** TASK GOAL **
Show all lines below holding the string "match".

** AVAILABLE RECORDS **
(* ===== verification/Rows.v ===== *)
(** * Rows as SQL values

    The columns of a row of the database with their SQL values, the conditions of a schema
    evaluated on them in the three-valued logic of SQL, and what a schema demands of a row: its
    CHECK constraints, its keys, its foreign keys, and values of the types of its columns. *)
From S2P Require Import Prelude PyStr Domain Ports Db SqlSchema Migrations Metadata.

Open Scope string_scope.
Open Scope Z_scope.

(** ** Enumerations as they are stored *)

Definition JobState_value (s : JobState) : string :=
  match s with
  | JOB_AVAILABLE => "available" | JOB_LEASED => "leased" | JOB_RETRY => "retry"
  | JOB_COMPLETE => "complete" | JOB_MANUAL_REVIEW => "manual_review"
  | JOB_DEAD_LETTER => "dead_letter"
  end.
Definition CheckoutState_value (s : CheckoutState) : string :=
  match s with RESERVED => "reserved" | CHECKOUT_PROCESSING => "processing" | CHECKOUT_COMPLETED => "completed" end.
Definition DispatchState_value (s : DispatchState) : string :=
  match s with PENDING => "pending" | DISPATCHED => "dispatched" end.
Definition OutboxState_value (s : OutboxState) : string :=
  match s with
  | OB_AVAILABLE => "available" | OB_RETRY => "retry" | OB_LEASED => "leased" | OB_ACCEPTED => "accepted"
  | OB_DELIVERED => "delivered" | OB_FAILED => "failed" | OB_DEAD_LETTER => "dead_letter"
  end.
---
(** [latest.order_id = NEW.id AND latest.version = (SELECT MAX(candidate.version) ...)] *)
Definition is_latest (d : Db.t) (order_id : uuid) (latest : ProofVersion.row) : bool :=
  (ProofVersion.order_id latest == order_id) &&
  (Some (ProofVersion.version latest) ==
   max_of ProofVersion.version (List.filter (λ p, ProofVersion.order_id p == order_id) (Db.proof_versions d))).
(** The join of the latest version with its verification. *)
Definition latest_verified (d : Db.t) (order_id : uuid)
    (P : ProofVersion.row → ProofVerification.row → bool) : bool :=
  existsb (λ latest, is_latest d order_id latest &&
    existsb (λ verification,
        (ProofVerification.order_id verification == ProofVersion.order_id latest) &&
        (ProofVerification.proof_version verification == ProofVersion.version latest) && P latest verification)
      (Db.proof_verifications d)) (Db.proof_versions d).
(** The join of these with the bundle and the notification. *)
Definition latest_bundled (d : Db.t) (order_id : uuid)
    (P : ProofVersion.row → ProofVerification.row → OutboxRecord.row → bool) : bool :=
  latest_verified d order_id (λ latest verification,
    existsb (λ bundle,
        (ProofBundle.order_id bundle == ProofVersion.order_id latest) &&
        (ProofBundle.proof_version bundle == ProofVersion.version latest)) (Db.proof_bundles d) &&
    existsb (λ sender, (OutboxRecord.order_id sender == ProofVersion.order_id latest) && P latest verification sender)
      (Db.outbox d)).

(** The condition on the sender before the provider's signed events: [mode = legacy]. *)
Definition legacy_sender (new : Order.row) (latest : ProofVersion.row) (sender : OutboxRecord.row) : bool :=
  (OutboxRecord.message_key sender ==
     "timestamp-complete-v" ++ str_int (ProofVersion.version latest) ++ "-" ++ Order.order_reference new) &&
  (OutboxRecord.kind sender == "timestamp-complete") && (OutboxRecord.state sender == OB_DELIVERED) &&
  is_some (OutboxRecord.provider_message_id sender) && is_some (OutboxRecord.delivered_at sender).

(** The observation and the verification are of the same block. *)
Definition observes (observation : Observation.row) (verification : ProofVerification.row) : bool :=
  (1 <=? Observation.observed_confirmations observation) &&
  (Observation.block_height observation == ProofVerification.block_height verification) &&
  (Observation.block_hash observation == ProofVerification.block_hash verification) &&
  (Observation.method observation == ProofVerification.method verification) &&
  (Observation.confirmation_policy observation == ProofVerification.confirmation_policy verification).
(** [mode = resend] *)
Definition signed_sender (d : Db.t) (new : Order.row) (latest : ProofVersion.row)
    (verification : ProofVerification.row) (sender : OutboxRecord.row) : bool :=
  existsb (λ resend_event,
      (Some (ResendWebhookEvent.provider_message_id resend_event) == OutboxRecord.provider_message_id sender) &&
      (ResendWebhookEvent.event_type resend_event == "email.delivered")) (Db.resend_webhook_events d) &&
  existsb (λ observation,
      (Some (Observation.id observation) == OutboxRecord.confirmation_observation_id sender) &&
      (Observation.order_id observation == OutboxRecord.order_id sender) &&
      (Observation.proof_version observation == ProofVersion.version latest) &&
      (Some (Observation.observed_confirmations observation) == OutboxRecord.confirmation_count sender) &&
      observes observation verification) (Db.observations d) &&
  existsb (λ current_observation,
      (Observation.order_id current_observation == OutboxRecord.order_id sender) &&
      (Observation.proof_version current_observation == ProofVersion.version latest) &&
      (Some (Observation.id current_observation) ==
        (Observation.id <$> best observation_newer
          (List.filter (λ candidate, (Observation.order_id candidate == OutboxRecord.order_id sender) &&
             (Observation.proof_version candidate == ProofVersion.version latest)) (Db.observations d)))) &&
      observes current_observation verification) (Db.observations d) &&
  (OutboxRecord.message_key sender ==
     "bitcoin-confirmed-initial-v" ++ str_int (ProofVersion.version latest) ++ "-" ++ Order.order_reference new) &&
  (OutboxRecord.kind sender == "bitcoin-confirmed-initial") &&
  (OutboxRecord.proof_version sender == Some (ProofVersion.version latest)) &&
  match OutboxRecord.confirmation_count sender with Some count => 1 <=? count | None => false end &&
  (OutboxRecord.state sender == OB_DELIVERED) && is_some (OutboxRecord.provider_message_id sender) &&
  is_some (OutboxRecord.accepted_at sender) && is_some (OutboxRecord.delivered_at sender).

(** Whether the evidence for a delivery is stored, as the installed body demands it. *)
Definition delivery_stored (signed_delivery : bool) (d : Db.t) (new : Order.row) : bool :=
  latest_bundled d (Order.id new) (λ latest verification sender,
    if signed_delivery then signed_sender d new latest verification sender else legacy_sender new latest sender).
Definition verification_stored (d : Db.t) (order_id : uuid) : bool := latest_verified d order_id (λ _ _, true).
==
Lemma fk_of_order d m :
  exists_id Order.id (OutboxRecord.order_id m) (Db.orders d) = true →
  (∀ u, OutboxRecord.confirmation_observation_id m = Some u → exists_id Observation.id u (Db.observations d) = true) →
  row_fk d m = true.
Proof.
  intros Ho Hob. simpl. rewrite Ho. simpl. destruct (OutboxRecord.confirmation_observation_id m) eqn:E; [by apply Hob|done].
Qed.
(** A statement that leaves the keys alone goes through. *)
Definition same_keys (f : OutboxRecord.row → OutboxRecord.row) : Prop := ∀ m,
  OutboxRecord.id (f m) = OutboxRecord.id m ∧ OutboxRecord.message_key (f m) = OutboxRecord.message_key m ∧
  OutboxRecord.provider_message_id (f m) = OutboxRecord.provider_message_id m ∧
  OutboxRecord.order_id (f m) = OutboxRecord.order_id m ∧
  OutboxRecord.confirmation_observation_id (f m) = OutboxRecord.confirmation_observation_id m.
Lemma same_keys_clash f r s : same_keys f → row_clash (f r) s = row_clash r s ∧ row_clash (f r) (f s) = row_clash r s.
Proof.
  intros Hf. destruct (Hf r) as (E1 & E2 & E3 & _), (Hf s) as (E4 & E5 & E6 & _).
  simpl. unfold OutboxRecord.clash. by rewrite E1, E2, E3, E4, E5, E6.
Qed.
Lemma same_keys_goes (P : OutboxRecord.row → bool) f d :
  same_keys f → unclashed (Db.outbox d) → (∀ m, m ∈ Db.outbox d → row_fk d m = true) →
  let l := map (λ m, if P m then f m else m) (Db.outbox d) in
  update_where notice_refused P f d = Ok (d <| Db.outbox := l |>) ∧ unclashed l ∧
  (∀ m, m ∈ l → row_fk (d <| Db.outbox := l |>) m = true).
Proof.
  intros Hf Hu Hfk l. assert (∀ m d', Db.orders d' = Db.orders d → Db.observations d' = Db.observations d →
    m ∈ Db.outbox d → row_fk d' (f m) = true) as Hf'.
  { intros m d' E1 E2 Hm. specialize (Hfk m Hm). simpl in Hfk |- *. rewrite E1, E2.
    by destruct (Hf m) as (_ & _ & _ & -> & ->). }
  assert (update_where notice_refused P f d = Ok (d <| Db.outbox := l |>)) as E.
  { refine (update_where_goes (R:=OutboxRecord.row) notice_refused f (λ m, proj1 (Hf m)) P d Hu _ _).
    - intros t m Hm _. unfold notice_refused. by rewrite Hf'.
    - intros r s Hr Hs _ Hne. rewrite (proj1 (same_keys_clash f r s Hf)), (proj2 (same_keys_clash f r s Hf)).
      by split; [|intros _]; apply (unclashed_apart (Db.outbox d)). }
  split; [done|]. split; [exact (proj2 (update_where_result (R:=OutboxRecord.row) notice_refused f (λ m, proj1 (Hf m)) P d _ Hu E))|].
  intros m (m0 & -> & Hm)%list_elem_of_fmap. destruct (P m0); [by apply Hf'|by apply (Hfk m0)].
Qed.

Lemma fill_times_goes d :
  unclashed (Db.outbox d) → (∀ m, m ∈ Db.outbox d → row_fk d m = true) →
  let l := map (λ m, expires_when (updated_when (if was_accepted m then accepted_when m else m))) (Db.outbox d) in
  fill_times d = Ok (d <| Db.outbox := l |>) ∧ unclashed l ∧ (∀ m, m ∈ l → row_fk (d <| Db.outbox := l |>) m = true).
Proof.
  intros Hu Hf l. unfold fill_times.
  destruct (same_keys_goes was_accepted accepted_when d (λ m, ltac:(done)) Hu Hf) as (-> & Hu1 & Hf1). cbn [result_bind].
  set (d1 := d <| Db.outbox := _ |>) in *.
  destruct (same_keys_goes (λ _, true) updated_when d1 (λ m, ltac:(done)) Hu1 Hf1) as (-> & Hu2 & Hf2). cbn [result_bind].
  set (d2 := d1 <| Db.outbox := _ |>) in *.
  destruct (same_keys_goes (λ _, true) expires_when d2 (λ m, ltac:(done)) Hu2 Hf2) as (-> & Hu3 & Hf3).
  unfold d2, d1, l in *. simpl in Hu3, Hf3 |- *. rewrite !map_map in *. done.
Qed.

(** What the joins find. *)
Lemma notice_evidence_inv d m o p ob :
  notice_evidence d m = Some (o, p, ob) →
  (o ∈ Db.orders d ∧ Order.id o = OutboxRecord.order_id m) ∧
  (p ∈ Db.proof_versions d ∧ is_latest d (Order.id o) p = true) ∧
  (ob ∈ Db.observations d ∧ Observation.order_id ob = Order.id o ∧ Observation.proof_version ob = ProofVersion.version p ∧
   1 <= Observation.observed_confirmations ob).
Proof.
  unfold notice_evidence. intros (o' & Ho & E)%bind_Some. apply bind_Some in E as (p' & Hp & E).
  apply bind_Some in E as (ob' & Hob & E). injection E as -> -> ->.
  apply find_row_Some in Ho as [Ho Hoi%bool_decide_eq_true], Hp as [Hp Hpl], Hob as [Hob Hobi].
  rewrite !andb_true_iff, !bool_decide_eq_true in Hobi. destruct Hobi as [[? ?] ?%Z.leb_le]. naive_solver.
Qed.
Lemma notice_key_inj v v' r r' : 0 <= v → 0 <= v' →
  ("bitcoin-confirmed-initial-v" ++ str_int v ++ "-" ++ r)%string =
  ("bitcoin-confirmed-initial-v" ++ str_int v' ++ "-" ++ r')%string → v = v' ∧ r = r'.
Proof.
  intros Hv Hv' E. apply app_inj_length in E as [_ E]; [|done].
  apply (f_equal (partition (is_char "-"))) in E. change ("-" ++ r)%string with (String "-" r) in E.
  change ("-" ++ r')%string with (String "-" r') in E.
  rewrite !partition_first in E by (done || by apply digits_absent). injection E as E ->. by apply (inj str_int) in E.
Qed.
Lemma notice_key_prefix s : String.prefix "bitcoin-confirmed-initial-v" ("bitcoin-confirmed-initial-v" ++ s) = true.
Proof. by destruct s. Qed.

** RESPONSE AREA **
  match s with
  match s with RESERVED => "reserved" | CHECKOUT_PROCESSING => "processing" | CHECKOUT_COMPLETED => "completed" end.
  match s with PENDING => "pending" | DISPATCHED => "dispatched" end.
  match s with
  match OutboxRecord.confirmation_count sender with Some count => 1 <=? count | None => false end &&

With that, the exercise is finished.